Dictionary of National Biography, 1885-1900/Smith, Edward (1665-1720)
SMITH or SMYTH, EDWARD (1665–1720), bishop of Down and Connor, born at Lisburn in Antrim in 1665, was the son of James Smyth of Mountown, co. Down, by his wife Francisca, daughter of Edward Dowdall of Mountown. He became a scholar at Dublin University in 1678, and graduated B.A. in 1681. In 1684 he proceeded M.A. and was elected a fellow. He afterwards obtained the degrees of LL.B. in 1687, B.D. in 1694, and D.D. in 1696. In 1689, when Dublin was in possession of James II, he fled to England, where he was recommended to the Smyrna Company, and made chaplain to their factory at Smyrna. He returned to England in 1693 with a considerable private fortune, and was appointed chaplain to William III, whom he attended for four years during the war in the Low Countries. On 3 March 1695–6 he was made dean of St. Patrick's, Dublin.
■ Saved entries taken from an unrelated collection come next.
Lemma returns_autotext_set k i j key v fg g h F o w sh :
  returns (autotext_set (length F, k, i, j) key v)
    (State g h (F ++ [fg]) o w sh) ()
    (State g h
       (F ++ [with_axes
                (alter (alter (λ c,
                   match c with
                   | Pie ws kw => Pie (alter (set_wedge_prop key v) j ws) kw
                   | c => c
                   end) i) k (fig_axes fg)) fg]) o w sh).
Proof.
  exact (returns_update_figure
           (λ fg, with_axes
              (alter (alter (λ c,
                 match c with
                 | Pie ws kw => Pie (alter (set_wedge_prop key v) j ws) kw
                 | c => c
                 end) i) k (fig_axes fg)) fg)
           fg g h F o w sh).
Qed.

Lemma length_draws (draw : G → float * G) n g : length (draws draw n g).1 = n.
Proof.
  revert g. induction n as [|n IH]; intros g; cbn; [done|]. by rewrite IH.
Qed.

Lemma length_linspace a b n : length (Np.linspace a b n) = n.
Proof.
  unfold Np.linspace, Np.arange.
  repeat case_decide; repeat case_match;
    rewrite ?length_insert, !length_fmap, length_seq; done.
Qed.

(** Whatever the state it starts from, the generator returns a new
    dict holding one and the same bundle and leaves one and the same
    generator state; nothing else changes. *)

(** One step of a run: the first computation of a sequence is run by
    the lemma that fits it, the figure under construction is brought
    back to an explicit record, and the run goes on with the rest. *)
Ltac fig_norm :=
  cbn [with_axes fig_axes fig_size fig_suptitle fig_tight empty_figure
       replicate insert list_insert lookup list_lookup app Nat.mul Nat.add
       fmap list_fmap seq alter list_alter zip_with length fst snd
       set_wedge_prop wedge_frac wedge_label wedge_autotext wedge_autoprops].

Ltac run_prim :=
  lazymatch goal with
  | |- returns (mret _) _ _ _ => apply returns_ret
  | |- returns (print _) _ _ _ => apply returns_print
  | |- returns (np_random_seed _) _ _ _ => apply returns_seed
  | |- returns (random_array _ _) _ _ _ => apply returns_random_array
  | |- returns (np_random_randn _) _ _ _ => apply returns_random_array
  | |- returns (np_random_rand _) _ _ _ => apply returns_random_array
  | |- returns (np_random_uniform _ _ _) _ _ _ => apply returns_random_array
  | |- returns (np_random_normal _ _ _) _ _ _ => apply returns_random_array
  | |- returns (new_dict _) _ _ _ => apply returns_new_dict
  | |- returns (plt_subplots_single _) _ _ _ => apply returns_subplots_single
  | |- returns (plt_subplots _ _ _) _ _ _ => apply returns_subplots
  | |- returns plt_tight_layout _ _ _ => apply returns_tight_layout
  | |- returns (plt_colorbar _) _ _ _ => apply returns_colorbar
  | |- returns (fig_set_suptitle _ _ _) _ _ _ => apply returns_suptitle
  | |- returns (autotext_set _ _ _) _ _ _ => apply returns_autotext_set
  | |- returns (data_array _ _) _ _ _ =>
      first [ eapply returns_data_array; [eassumption | eassumption]
            | eapply returns_data_ints; [eassumption | eassumption] ]
  | |- returns (dict_get _ _ ≫= as_strings) _ _ _ =>
      eapply returns_data_strings; [eassumption | eassumption]
  | |- returns (dict_get _ _) _ _ _ =>
      eapply returns_dict_get; [eassumption | eassumption]
  | |- returns (axes_at _ _ _ _) _ _ _ =>
      eapply returns_axes_at; [cbv; lia | reflexivity]
  | |- returns (ax_plot _ _ _ _ _) _ _ _ =>
      eapply returns_ax_plot; [by rewrite ?length_fmap | reflexivity]
  | |- returns (ax_step _ _ _ _ _) _ _ _ =>
      eapply returns_ax_step; [by rewrite ?length_fmap | reflexivity]
  | |- returns (ax_scatter _ _ _ _) _ _ _ =>
      eapply returns_ax_scatter; [by rewrite ?length_draws | reflexivity]
  | |- returns (ax_fill_between _ _ _ _ _) _ _ _ =>
      eapply returns_ax_fill_between;
      [by rewrite ?length_fmap | by rewrite ?length_fmap | reflexivity]
  | |- returns (ax_bar _ _ _ _) _ _ _ =>
      eapply returns_ax_bar; [done | reflexivity]
  | |- returns (ax_pie _ _ _ _ _) _ _ _ =>
      eapply returns_ax_pie;
      [done | vm_compute; reflexivity | vm_compute; reflexivity | reflexivity]
  | |- returns (ax_text _ _ _ _ _) _ _ _ => eapply returns_ax_text; reflexivity
  | |- returns (ax_do _ _) _ _ _ => eapply returns_ax_do; reflexivity
  | |- returns (np_add _ _) _ _ _ =>
      eapply returns_np_add; by rewrite ?length_fmap, ?length_draws
  | |- returns (from_option _ _) _ _ _ =>
      eapply returns_from_option; vm_compute; reflexivity
  end.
In 1697 he became vice-chancellor of Dublin University, and on 2 April 1699 he was consecrated bishop of Down and Connor. He died at Bath on 4 Nov. 1720. He was twice married. By his first wife, his cousin Elizabeth, daughter of William Smyth, bishop of Kilmore, he had Elizabeth, who married James, first earl of Courtown. By his second wife Mary, daughter of Clotworthy Skeffington, third viscount Massereene [q. v.], he had two sons, Skeffington Randal and James.
Smyth was elected a fellow of the Royal Society in 1695. He was also a member of the Philosophical Society of Dublin. He was the author of several sermons, and contributed various papers to the ‘Philosophical Transactions’ of the Royal Society, chiefly relating to oriental usages.
[Ware's Irish Bishops, ed. Harris, p. 214; Ware's Writers of Ireland, ed. Harris, p. 273; Thomson's Hist. of the Royal Soc. App. iv.; Pearson's Chaplains to the Levant Company, 1883, p. 34; Burke's Landed Gentry, 6th edit. ii. 1482.]